Four patients with established PRLs were tested. Following pupil dilation, standard fundus examination and fundus autofluorescence (AF) were performed. Fixation locus was then assessed monocularly with standard fundus photography. The subject was instructed to fixate the end of a target. A series of three photographs were taken. Fixation was then recorded with the MP 1 (Nidek Inc.) that has a background luminance of 1.27cd/m2. The subject was instructed to fixate the center of a red cross (3° in diameter) and fixation was tracked for 30 seconds. This task was followed by threshold perimetry with the MP 1 Thresholds to "white" stimuli, (Goldmann III, 200 ms) were presented in an array subtending a radius of 6 deg. The subject was instructed to maintain steady fixation of a cross. Again fixation was tracked throughout perimetry.

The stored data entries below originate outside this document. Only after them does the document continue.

(** X5.  The effects of a run belong to the mode of its configuration:
    a trace with a [transfer] is a run of FILE mode, one with a prompt,
    an [exec_command] or a [print] is a run of INTERACTIVE mode, and one
    with a [start_application], a [sleep] or a [terminate] is a run of
    FOR or TOR mode. *)
Theorem main_effects_belong_to_mode
    (E : Env) (fuel : nat) (level : string) (path : Argparse.pyval)
    (config : Configuration) (input : list stdin_event) (intr : option nat) :
  parsed_arguments E level path ->
  load_configuration E path = Ret config ->
  let t := trace (snd (main E fuel (initial_state input intr))) in
  (existsb is_transfer t = true -> mode config = "FILE") /\
  (existsb is_dialogue t = true -> mode config = "INTERACTIVE") /\
  (existsb launch_or_idle t = true ->
   mode config = "FOR" \/ mode config = "TOR").
Proof.
  intros Hparsed Hload. cbv zeta.
  rewrite (main_loaded E fuel level path config _ Hparsed Hload).
  destruct (guarded_session_spec E config fuel
              (log_events (install_record level :: mode_record config)
                 (initial_state input intr)))
    as (evs & -> & HQ & _).
  cbn [log_events trace initial_state app].
  assert (Hsplit : forall P,
             P (install_record level) = false ->
             (forall msg args, P (EvLog INFO msg args) = false) ->
             existsb P ((install_record level :: mode_record config) ++ evs)
             = true ->
             exists e, (allowed (mode config) e || is_error_log e) = true /\
                       P e = true).
  { intros P Hi Hlog H. cbn in H. rewrite Hi, existsb_app in H.
    rewrite (mode_record_plain config P Hlog) in H. cbn in H.
    exact (forallb_existsb _ _ _ HQ H). }
  repeat split; intros H;
    apply Hsplit in H; try reflexivity;
    destruct H as (e & Ha & He);
    destruct e as [| [] | | | | | | | | | | | | | | | | | | |];
    try discriminate He; cbn in Ha;
    rewrite ?orb_false_r in Ha.
  - now apply String.eqb_eq.
  - now apply String.eqb_eq.
  - now apply String.eqb_eq.
  - now apply String.eqb_eq.
  - apply orb_true_iff in Ha. destruct Ha as [Ha | Ha];
      apply String.eqb_eq in Ha; auto.
  - apply orb_true_iff in Ha. destruct Ha as [Ha | Ha];
      apply String.eqb_eq in Ha; auto.
  - apply orb_true_iff in Ha. destruct Ha as [Ha | Ha];
      apply String.eqb_eq in Ha; auto.
  - discriminate Ha.
Qed.

Lemma main_effects_belong_to_mode_witness :
  let t := trace (snd (main (example_env []
                               (Ret (example_configuration "FILE" None)) None)
                         1 (initial_state [] None))) in
  (existsb is_transfer t = true ->
   mode (example_configuration "FILE" None) = "FILE") /\
  (existsb is_dialogue t = true ->
   mode (example_configuration "FILE" None) = "INTERACTIVE") /\
  (existsb launch_or_idle t = true ->
   mode (example_configuration "FILE" None) = "FOR" \/
   mode (example_configuration "FILE" None) = "TOR").
Proof.
  apply (main_effects_belong_to_mode
           (example_env [] (Ret (example_configuration "FILE" None)) None) 1
           "info" (Argparse.PyStr EmptyString)
           (example_configuration "FILE" None) [] None).
  - eexists. repeat split; reflexivity.
  - reflexivity.
Defined.

(** ** How a session ends *)

Lemma inner_allowed_no_setup_link (m : string) (e : event) :
  inner_allowed m e = true -> is_setup_link e = false.
Proof. destruct e; cbn; auto; discriminate. Qed.

(** X6.  A run that calls [setup_link] does so once, after the
    configuration file for ssh is written and the four objects are
    constructed, and with exactly these objects: a transfer agent, the
    tunnel of the mode (with the forwarders only in FOR mode), its
    bootstrap agent and the instructor whose variant is the mode, which
    is one of the four; [debug] is [False]. *)
Theorem setup_link_gets_constructed_objects
    (E : Env) (fuel : nat) (level : string) (path : Argparse.pyval)
    (config : Configuration) (input : list stdin_event) (intr : option nat) :
  parsed_arguments E level path ->
  load_configuration E path = Ret config ->
  existsb is_setup_link
    (trace (snd (main E fuel (initial_state input intr)))) = true ->
  exists tn ins rest,
    fits config tn ins /\
    trace (snd (main E fuel (initial_state input intr))) =
      install_record level :: mode_record config ++
      session_opening config tn ins ++ rest /\
    existsb is_setup_link rest = false.
Proof.
  intros Hparsed Hload.
  rewrite (main_loaded E fuel level path config _ Hparsed Hload).
  set (s1 := log_events (install_record level :: mode_record config)
               (initial_state input intr)).
  assert (Hs1 : existsb is_setup_link (trace s1) = false).
  { unfold s1. cbn. now apply mode_record_plain. }
  assert (Ht1 : trace s1 = install_record level :: mode_record config)
    by reflexivity.
  destruct (guarded_session_shape E config fuel s1)
    as [(_ & _ & ->) | [(_ & _ & _ & ->) |
        [(tn & ins & msg & Hfits & _ & _ & ->) |
         (tn & ins & evs & Hfits & _ & HQ & _ & ->)]]].
  - rewrite existsb_app, Hs1. discriminate.
  - rewrite existsb_app, Hs1. discriminate.
  - intros _. exists tn, ins, [EvStateManagerExit; EvLog ERROR msg []].
    rewrite Ht1. split; [ exact Hfits | split; reflexivity ].
  - intros _. eexists tn, ins, _. rewrite Ht1.
    split; [ exact Hfits | split; [ reflexivity | ] ].
    cbn. rewrite existsb_app.
    rewrite (forallb_none _ _ _ (inner_allowed_no_setup_link _) HQ).
    destruct (fst (guarded_session E config fuel s1)) as [[] | e |];
      reflexivity.
Qed.

Lemma setup_link_gets_constructed_objects_witness :
  exists tn ins rest,
    fits (example_configuration "FILE" None) tn ins /\
    trace (snd (main (example_env [] (Ret (example_configuration "FILE" None))
                        (Some "no route")) 1 (initial_state [] None))) =
      install_record "info" :: mode_record (example_configuration "FILE" None)
      ++ session_opening (example_configuration "FILE" None) tn ins ++ rest /\
    existsb is_setup_link rest = false.
Proof.
  apply (setup_link_gets_constructed_objects
           (example_env [] (Ret (example_configuration "FILE" None))
              (Some "no route")) 1 "info" (Argparse.PyStr EmptyString)
           (example_configuration "FILE" None) [] None).
  - eexists. repeat split; reflexivity.
  - reflexivity.
  - reflexivity.
Defined.
(** * Terminal-APAC: the turn strategy of [python-algo/algo_strategy.py]

    A shallow embedding of the Python module [algo_strategy.py]: the class
    [AlgoStrategy] (turn orchestration, offence planning, breach history) and
    the class [Defence] (baseline, reactive and resource-gated defence).

    Python values that reach the strategy through [json.loads] are modelled
    by [pyval]; exceptions by [exn]; a method body by a computation in the
    monad [M], which threads the mutable state and, as in Python, keeps every
    mutation made before an exception was raised. The Battlefield Interface
    ([gamelib.GameState]) is external to the module and is a type class.

    Not modelled, because they change nothing the strategy reads:
    [gamelib.debug_write] (diagnostic output), the random seed drawn in
    [__init__], and [game_state.suppress_warnings]. *)

From Stdlib Require Import ZArith List Ascii String QArith Bool Lia.
From Stdlib Require Import PrimFloat.
Import ListNotations.

Local Open Scope string_scope.
Local Open Scope list_scope.
Local Open Scope Z_scope.
Set Warnings "-register-all".

(** ** Python values and exceptions *)

(** What [json.loads] returns: [None], [bool], [int], [float], [str] (held
    as the bytes of its UTF-8 encoding), [list] and [dict] (string keys, in
    insertion order, each key once). *)
Inductive pyval : Type :=
| PNone
| PBool (b : bool)
| PInt (n : Z)
| PFloat (f : float)
| PStr (s : string)
| PList (items : list pyval)
| PDict (items : list (string * pyval)).

Inductive exn : Type :=
| KeyError (key : pyval)
| IndexError
| TypeError
| AttributeError (attr : string).

Inductive result (A : Type) : Type :=
| Ok (a : A)
| Raise (e : exn).
Arguments Ok {A} a.
Arguments Raise {A} e.

(** ** The monad of method bodies: state and exceptions *)

Module PyMonad.

Definition M (S A : Type) : Type := S -> result A * S.

Definition ret {S A} (a : A) : M S A := fun s => (Ok a, s).

Definition bind {S A B} (m : M S A) (k : A -> M S B) : M S B :=
  fun s => match m s with
           | (Ok a, s') => k a s'
           | (Raise e, s') => (Raise e, s')
           end.

Definition raise {S A} (e : exn) : M S A := fun s => (Raise e, s).

Definition get {S} : M S S := fun s => (Ok s, s).

Definition modify {S} (f : S -> S) : M S unit := fun s => (Ok tt, f s).

(** A pure step that may raise. *)
Definition lift_result {S A} (r : result A) : M S A := fun s => (r, s).

(** A computation on a component [T] of the state [S]. *)
Definition zoom {S T A} (proj : S -> T) (upd : T -> S -> S) (m : M T A)
  : M S A :=
  fun s => let (r, t) := m (proj s) in (r, upd t s).
(** What a turn subscribes and activates. *)
Lemma turn_target s i :
  listeners (_target (thr (turn s i))) =
    listeners (_target (thr s)) ++
    match i, awaits s with
    | CallInitialize, _ => [OnExecutionContextsCleared]
    | EnableAcknowledged, AwaitRuntimeEnable :: _ =>
        [OnPaused; OnResumed; OnScriptParsed]
    | EnableAcknowledged, InitStart :: _ => [OnExecutionContextsCleared]
    | _, _ => []
    end ∧
  activated (_target (thr (turn s i))) =
    activated (_target (thr s)) ++
    match i, awaits s with
    | CallInitialize, _ => [Runtime]
    | EnableAcknowledged, AwaitRuntimeEnable :: _ => [Debugger]
    | EnableAcknowledged, InitStart :: _ => [Runtime]
    | _, _ => []
    end.
Proof.
  destruct i; cbn [turn].
  - apply continue_initialize_target.
  - destruct (awaits s) as [|pc rest]; [by rewrite !app_nil_r|].
    destruct (continue_initialize_target pc (answered s)) as [-> ->].
    by destruct pc.
  - destruct (awaits s); by rewrite !app_nil_r.
  - rewrite !app_nil_r. case_bool_decide; [|done].
    pose proof (dispatch_target (listeners (_target (thr s))) e (thr s)
                  (proc s)) as Htarget.
    destruct (dispatch _ e _ _) as [[this q] fx]. simpl in *.
    by rewrite Htarget.
  - by rewrite !app_nil_r.
  - rewrite !app_nil_r.
    by destruct (dispose_outcome (thr s) (proc s)) as (p' & -> & _).
  - by rewrite !app_nil_r.
  - by rewrite !app_nil_r.
Qed.

Lemma move_target s m :
  (∀ i, m ≠ Turn i) → _target (thr (move s m)) = _target (thr s).
Proof. intros Hm. destruct m as [i|c|source]; [by destruct (Hm i)|done|done]. Qed.

(** The suspended calls of [initialize] are suspended at an [await]. *)
Lemma awaits_turn s i :
  Forall (λ pc, awaiting pc = true) (awaits s) →
  Forall (λ pc, awaiting pc = true) (awaits (turn s i)).
Proof.
  intros Hs. destruct i; cbn [turn]; try done.
  - unfold continue_initialize; simpl. apply Forall_app. split; [done|].
    by apply Forall_singleton.
  - destruct (awaits s) as [|pc rest] eqn:E; [by rewrite E|].
    apply Forall_cons in Hs as [Hpc Hrest].
    unfold continue_initialize, answered. rewrite E.
    destruct pc; try done; simpl; rewrite ?app_nil_r; try done.
    apply Forall_app. split; [done|]. by apply Forall_singleton.
  - destruct (awaits s) as [|pc rest] eqn:E; [by rewrite E|].
    by apply Forall_cons in Hs as [Hpc Hrest].
  - case_bool_decide; [|done].
    unfold finish. by destruct (dispatch _ e _ _) as [[this q] fx].
  - unfold finish. by destruct (dispose _ _) as [[this q] fx].
Qed.

Lemma awaits_move s m :
  Forall (λ pc, awaiting pc = true) (awaits s) →
  Forall (λ pc, awaiting pc = true) (awaits (move s m)).
Proof. destruct m as [i|c|source]; [apply awaits_turn|done|done]. Qed.

Lemma awaits_play target p moves :
  Forall (λ pc, awaiting pc = true)
    (awaits (play (new_session target p) moves)).
Proof.
  induction moves as [|m moves IH] using rev_ind; [done|].
  rewrite play_snoc. by apply awaits_move.
Qed.

(** The closures of an active domain are subscribed. *)
Lemma subscribed_when_active_turn s i :
  (∀ l, listener_domain l ∈ activated (_target (thr s)) →
        l ∈ listeners (_target (thr s))) →
  ∀ l, listener_domain l ∈ activated (_target (thr (turn s i))) →
       l ∈ listeners (_target (thr (turn s i))).
Proof.
  intros Hs l. destruct (turn_target s i) as [-> ->].
  intros [Hl|Hl]%elem_of_app; [apply elem_of_app; left; by apply Hs|].
  apply elem_of_app. right.
  destruct i; try (by apply elem_of_nil in Hl).
  - apply list_elem_of_singleton in Hl. destruct l; try done.
    apply elem_of_cons. by left.
  - destruct (awaits s) as [|[] rest]; try (by apply elem_of_nil in Hl);
      apply list_elem_of_singleton in Hl; destruct l; try done;
      rewrite !elem_of_cons; auto.
Qed.

Lemma subscribed_when_active_play u p moves l :
  let s := play (new_session (fresh_target u) p) moves in
  listener_domain l ∈ activated (_target (thr s)) →
  l ∈ listeners (_target (thr s)).
Proof.
  revert l. induction moves as [|m moves IH] using rev_ind; intros l s.
  - intros Hl. by apply elem_of_nil in Hl.
  - unfold s. rewrite play_snoc. destruct m as [i|c|source]; try apply IH.
    by apply subscribed_when_active_turn.
Qed.

Lemma subscribed_when_active u p inputs l :
  let s := run (new_session (fresh_target u) p) inputs in
  listener_domain l ∈ activated (_target (thr s)) →
  l ∈ listeners (_target (thr s)).
Proof.
  intros s. unfold s. rewrite <- play_turns.
  apply subscribed_when_active_play.
Qed.

(** An activation sent stays sent. *)
Lemma activated_turn s i d :
  d ∈ activated (_target (thr s)) → d ∈ activated (_target (thr (turn s i))).
Proof.
  intros Hd. destruct (turn_target s i) as [_ ->]. apply elem_of_app. by left.
Qed.

Lemma activated_run s inputs d :
  d ∈ activated (_target (thr s)) →
  d ∈ activated (_target (thr (run s inputs))).
Proof.
  revert s. induction inputs as [|i inputs IH]; intros s Hd; [done|].
  simpl. by apply IH, activated_turn.
Qed.

(** From the second [await] of a first call of [initialize] on, the thread
    listens. *)
Lemma hears_run u p inputs :
  hears (run (listening_session (fresh_target u) p) inputs).
Proof.
  assert (Hactive : ∀ d,
    d ∈ activated (_target
      (thr (run (listening_session (fresh_target u) p) inputs)))).
  { intros d. apply activated_run. simpl.
    destruct d; rewrite !elem_of_cons; auto. }
  split; [done|]. intros l. unfold listening_session.
  rewrite <- run_app. apply subscribed_when_active.
  rewrite run_app. apply Hactive.
Qed.

Lemma hears_turn s i : hears s → hears (turn s i).
Proof.
  intros [Ha Hl]. split.
  - intros d. by apply activated_turn.
  - intros l. destruct (turn_target s i) as [-> _]. apply elem_of_app. by left.
Qed.
(** The error thrown when the retry loop ends without a page. *)
Definition retries_failed (opts : ExpandOpts.t) : JsError :=
  new_Error ("Failed to fetch expansion after "
             +:+ pretty (ExpandOpts.retry opts) +:+ " retries.").

(** The test that ends the page loop, in words: the page has no items, or
    declares no total (none, or zero), or the items got so far reach the
    declared total. *)
Definition stop_condition (page : ValueSet.t) (got : nat) : Prop :=
  contains_length page = 0 \/
  page_total page = None \/
  page_total page = Some 0%Z \/
  exists t, page_total page = Some t /\ (t <= Z.of_nat got)%Z.

(** The offsets at which the pages of a fetch were asked for: each page
    starts where the items of the pages before it end. *)
Fixpoint offsets_from (offset : nat) (pages : list ValueSet.t) : list nat :=
  match pages with
  | [] => []
  | p :: ps => offset :: offsets_from (offset + contains_length p) ps
  end.

(** The number of items in the first [n] pages. *)
Definition items_in (n : nat) (pages : list ValueSet.t) : nat :=
  sum_list (map contains_length (take n pages)).

(** A disk that holds no directory but those the run has made: a
    directory can be made unless its name is empty, and a file can be
    written when the directory part of its path is one of them. *)
Definition made_dirs (tr : list event) : list string :=
  omap (fun e => match e with MkDir d => Some (normalize d) | _ => None end) tr.

(** The directory part of a normalized path. *)
Definition parent_dir (path : string) : string :=
  match rev (split_slash path) with
  | _ :: (_ :: _) as up =>
      if String.eqb (String.concat "/" (rev up)) "" then "/"
      else String.concat "/" (rev up)
  | _ => "."
  end.

Definition fresh_mkdir (tr : list event) (dir : string) : option string :=
  if String.eqb dir ""
  then Some "ENOENT: no such file or directory, mkdir ''"
  else None.

Definition fresh_write (tr : list event) (path : string) : option string :=
  if existsb (String.eqb (parent_dir path)) (made_dirs tr) then None
  else Some ("ENOENT: no such file or directory, open '" +:+ path +:+ "'").

(** A network that answers the [n]-th GET request of a run with the
    [n]-th element of a script (a network error when the script is over),
    and accepts every POST. *)
Definition scripted (script : list GetReply) : Network :=
  {| net_get := fun tr _ _ =>
       nth (length (gets tr)) script (GetFail (new_Error "Network Error"));
     net_post := fun _ _ _ => PostOk 200 "OK";
     disk_mkdir := fresh_mkdir;
     disk_write := fresh_write |}.

Definition http_error (st : Z) : JsError :=
  {| message := "Request failed with status code " +:+ pretty st;
     response := Some {| status := st; data := None |} |}.

Definition page_of (items : list Code) (tot : option Z) : ValueSet.t :=
  {| ValueSet.resourceType := "ValueSet";
     ValueSet.id := Some "1.2";
     ValueSet.version := Some "20240101";
     ValueSet.expansion :=
       Some {| Expansion.identifier := None;
               Expansion.total := tot;
               Expansion.contains := Some items |};
     ValueSet.other := [] |}.

Definition empty_world : World := {| fs := ∅; trace := [] |}.
(** * OnePlus kernel flasher: a shallow embedding of the flash orchestration

    The development follows the TypeScript sources:
    - [utils/version.ts]      firmware identifier parsing ([Version]),
    - [services/github.ts]    release catalogue with its cache ([GitHub]),
    - [services/download.ts]  proxied download with progress ([Download]),
    - [services/fastboot.ts]  the fastboot session wrapper ([Fastboot]),
    - [App.tsx]               the flow controller ([Flow]).

    JavaScript strings are modelled by [string], byte buffers by
    [list byte], integral numbers (sizes, HTTP status codes) by [Z] and [N],
    and the two fractional progress values by [Q]. *)

From Stdlib Require Import List String Ascii Bool Arith ZArith NArith QArith Lia.
From Stdlib Require Import Sorted.
From Stdlib Require Import Init.Byte.
From Stdlib Require DecimalString.
Import ListNotations.

Local Open Scope string_scope.
Local Open Scope list_scope.
Local Open Scope Z_scope.

Set Implicit Arguments.

(** ** JavaScript preliminaries *)

(** A thrown value is either an [Error] instance carrying a message or any
    other value ([err instanceof Error] is false for the latter, and it is
    taken to have no [message] property). *)
Inductive Thrown : Type :=
| ErrorObj (message : string)
| NonError.

(** The settlement of a promise. *)
Inductive Settled (A : Type) : Type :=
| Resolved (a : A)
| Rejected (t : Thrown).
Arguments Resolved {A} a.
Arguments Rejected {A} t.

(** [err instanceof Error ? err.message : 'Unknown error'] *)
Definition catch_message (t : Thrown) : string :=
  match t with
  | ErrorObj m => m
  | NonError => "Unknown error"
  end.
Definition string_ltb (a b : string) : bool := negb (String.leb b a).

(** The keys of a map, sorted: the order in which the code walks a map whenever
    the walk's effect could depend on it. *)
Definition sorted_keys {V} (m : gmap string V) : list string :=
  sort_strings (fst <$> map_to_list m).

(** * Generic lemmas and automation *)

Create HintDb go discriminated.
Create Rewrite HintDb go_wrap.

Lemma bind_Ok {A B} (m : result A) (f : A → result B) b :
  (m ≫= f) = Ok b ↔ ∃ a, m = Ok a ∧ f a = Ok b.
Proof. destruct m as [a|e]; simpl; split.
  - eauto.
  - by intros (? & [= ->] & ?).
  - done.
  - by intros (? & ? & ?). Qed.

Lemma Ok_inj {A} (a b : A) : Ok a = Ok b → a = b.
Proof. by intros [= ->]. Qed.

Lemma fail_if_Ok cond e u : fail_if cond e = Ok u ↔ cond = false.
Proof. destruct cond, u; naive_solver. Qed.

Lemma fail_if_Ok_bind {A} cond e (k : result A) :
  (fail_if cond e ≫= λ _, k) = if cond then Err e else k.
Proof. by destruct cond. Qed.

Lemma wrap_err_Ok {A} fmt (m : result A) a : wrap_err fmt m = Ok a ↔ m = Ok a.
Proof. destruct m; naive_solver. Qed.

Lemma foldM_app {A S} (body : S → A → result S) xs ys s :
  foldM body (xs ++ ys) s = s' ← foldM body xs s; foldM body ys s'.
Proof.
  revert s; induction xs as [|x xs IH]; intros s; [done|]. simpl.
  destruct (body s x); simpl; [apply IH|done].
Qed.

(** The loop rule: an invariant kept by the body is kept by the loop. *)
Lemma foldM_inv {A S} (P : S → Prop) (body : S → A → result S) xs s s' :
  (∀ x s s', x ∈ xs → P s → body s x = Ok s' → P s') →
  P s → foldM body xs s = Ok s' → P s'.
Proof.
  revert s; induction xs as [|x xs IH]; intros s Hbody Hs; simpl.
  { naive_solver. }
  rewrite bind_Ok. intros (s1 & H1 & H2).
  eapply IH; [|eapply Hbody, H1; [set_solver|done]|exact H2].
  intros y t t' ?; apply Hbody; set_solver.
Qed.

Lemma forM_Ok {A} (xs : list A) (check : A → result unit) u :
  forM xs check = Ok u ↔ ∀ x, x ∈ xs → check x = Ok tt.
Proof.
  destruct u. unfold forM. induction xs as [|x xs IH]; simpl.
  { split; [set_solver|done]. }
  rewrite bind_Ok. split.
  - intros ([] & Hx & Hxs) y [->|Hy]%elem_of_cons; [done|]. by apply IH.
  - intros H. exists tt. split; [apply H; set_solver|]. apply IH. set_solver.
Qed.

(** Splits a successful monadic computation in a hypothesis into its steps. *)
Ltac inv_ok :=
  repeat match goal with
  | H : (_ ≫= _) = Ok _ |- _ =>
      let x := fresh "x" in let H1 := fresh H in
      apply bind_Ok in H as (x & H1 & H)
  | H : fail_if _ _ = Ok _ |- _ => apply fail_if_Ok in H
  | H : wrap_err _ _ = Ok _ |- _ => apply wrap_err_Ok in H
  | H : Ok _ = Ok _ |- _ => apply Ok_inj in H; try subst
  | H : Err _ = Ok _ |- _ => discriminate H
  | H : Ok _ = Err _ |- _ => discriminate H
  | H : (if ?b then Err _ else _) = Ok _ |- _ => destruct b eqn:?; [discriminate H|]
  | H : mret _ = Ok _ |- _ => unfold mret, result_ret in H
  end.

(** Turns boolean connectives and tests in the hypotheses into propositions. *)
Ltac bool_hyps :=
  repeat match goal with
  | H : (_ || _) = false |- _ => apply orb_false_iff in H as [? ?]
  | H : (_ && _) = true |- _ => apply andb_true_iff in H as [? ?]
  | H : negb _ = true |- _ => apply negb_true_iff in H
  | H : negb _ = false |- _ => apply negb_false_iff in H
  | H : bool_decide _ = true |- _ => apply bool_decide_eq_true in H
  | H : bool_decide _ = false |- _ => apply bool_decide_eq_false in H
  end.

(** ** Machine integers *)

Lemma wrap64_small z : in_int64 z → wrap64 z = z.
Proof.
  unfold wrap64, in_int64, min_int64, max_int64. intros ?.
  rewrite Z.mod_small by lia. lia.
Qed.

Lemma wrap64_range z : in_int64 (wrap64 z).
Proof.
  unfold wrap64, in_int64, min_int64, max_int64.
  pose proof (Z.mod_pos_bound (z + 9223372036854775808) 18446744073709551616). lia.
Qed.

Lemma wrap64_add_l a b : wrap64 (wrap64 a + b) = wrap64 (a + b).
Proof.
  unfold wrap64. f_equal.
  replace ((a + 9223372036854775808) `mod` 18446744073709551616 - 9223372036854775808
    + b + 9223372036854775808)%Z
    with ((a + 9223372036854775808) `mod` 18446744073709551616 + b)%Z by lia.
  rewrite Zplus_mod_idemp_l. f_equal. lia.
Qed.

Lemma wrap64_add_r a b : wrap64 (a + wrap64 b) = wrap64 (a + b).
Proof. rewrite Z.add_comm, wrap64_add_l. f_equal. lia. Qed.

Lemma int_add_comm a b : int_add a b = int_add b a.
Proof. unfold int_add. f_equal. lia. Qed.

Lemma int_add_assoc a b c : int_add (int_add a b) c = int_add a (int_add b c).
Proof. unfold int_add. rewrite wrap64_add_l, wrap64_add_r. f_equal. lia. Qed.

#[export] Hint Rewrite wrap64_add_l wrap64_add_r : go_wrap.

(** ** Sorting *)

Lemma sort_slice_perm {A} (less : A → A → bool) xs : sort_slice less xs ≡ₚ xs.
Proof. apply merge_sort_Permutation. Qed.

(** A [less] function that is a strict weak order. *)
Class StrictWeak {A} (less : A → A → bool) : Prop := {
  less_asym x y : less x y = true → less y x = false;
  less_neg_trans x y z : less x y = false → less y z = false → less x z = false;
}.

#[export] Instance less_rel_total {A} (less : A → A → bool) `{!StrictWeak less} :
  Total (less_rel less).
Proof.
  intros x y. unfold less_rel. destruct (less y x) eqn:E; [right|by left].
  by apply less_asym.
Qed.
(** ** Witnesses *)

Definition example_lease (name pool : string) (state : LeaseState) : Lease := {|
  Lease_InstanceName := name; Lease_ControllerID := "ctl"; Lease_PoolID := pool;
  Lease_PoolName := "fast"; Lease_VCPU := 2; Lease_CPUAllowanceUnits := 0; Lease_MemoryMiB := 4096;
  Lease_ImageFingerprint := "img"; Lease_State := state; Lease_PreemptedBy := "";
  Lease_AdmittedAt := 10; Lease_UpdatedAt := 10; Lease_ExpiresAt := 20 |}.
Definition example_journal : Journal :=
  with_leases {[ "gha-image-smoke-0123456789ab" :=
      example_lease "gha-image-smoke-0123456789ab" "image-maintenance/x" StateCreated ]} newJournal.
Definition example_env : Env := {| env_lock := Ok tt; env_now := 5; env_fault := None |}.
Definition example_size (j : Journal) : Z := 100.
Definition example_disk : Disk := HasFile (encode example_size example_journal).

Lemma example_read : readUnlocked example_disk = Ok example_journal.
Proof. vm_compute. reflexivity. Qed.

Lemma maintenance_removes_only_expired_witness :
  only_expired_removed ∅ 60000000020 example_journal (stamp 5 newJournal).
Proof.
  refine (proj2 (maintenance_removes_only_expired example_size example_env example_env example_disk
    ∅ 60000000020 true (HasFile (encode example_size (stamp 5 newJournal)))
    (ReconcileExpiredMaintenance example_size example_env example_env example_disk ∅ 60000000020 true).2
    example_journal (stamp 5 newJournal) _ _ _)).
  - vm_compute. reflexivity.
  - exact example_read.
  - vm_compute. reflexivity.
Defined.
(* ===== verification/ProviderAdmission.v ===== *)
(** * Provider admission: data and operations
    ([src/internal/provideradmission/controller.go])

    The controller that reconciles the provider journal with the observed Incus
    inventory, reserves capacity for new instances (preempting warm ones when
    allowed), binds jobs to warm instances and releases what was reserved. Every
    public operation validates its arguments and then runs one mutation under
    the journal store's lock. *)

From S2P Require Import Prelude Admission ProviderJournal ProviderStore.

Local Open Scope Z_scope.
Local Open Scope go_scope.

(** ** Data *)

Record Allocation := {
  Alloc_InstanceName : string;
  Alloc_ControllerID : string;
  Alloc_PoolID : string;
  Alloc_PoolName : string;
  Alloc_VCPU : Z;
  Alloc_CPUAllowanceUnits : Z;
  Alloc_MemoryMiB : Z;
  Alloc_ImageFingerprint : string;
  Alloc_State : LeaseState;
  Alloc_JobName : string;
  Alloc_Location : string;
}.

Record AdmitRequest := {
  Req_Allocation : Allocation;
  QueueIntentAuthorized : bool;
}.

Record AdmissionResult := {
  Result_Decision : Decision;
  PreemptedWarmWorkers : list string;
}.

Record WarmClaimRequest := {
  WCR_JobName : string;
  WCR_ControllerID : string;
  WCR_PoolID : string;
  WCR_PoolName : string;
  WCR_ImageFingerprint : string;
}.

There was agreement between fixation location assessed with fundus photography and the MP 1 fixation task. The MP 1 provided information regarding stability of fixation. Compared to patients with foveal fixation, the four patients with PRL showed more variability for the fixation task. Stability was >97% within a 1°radius for patients with foveal fixation compared to 90 –79% for patients with a PRL. This variability increased for both groups during the perimetry task. For patients with foveal fixation, stability decreased by 4–5% and for the patients with PRL it decreased by 56–81%. The results of AF showed that the patients with PRLs used retinal areas with a normal fluorescent pattern.
The results of these tests using different tasks to identify and monitor fixation suggest that the clinician and rehabilitation specialist should be aware of the effect of different functional tasks on fixation stability.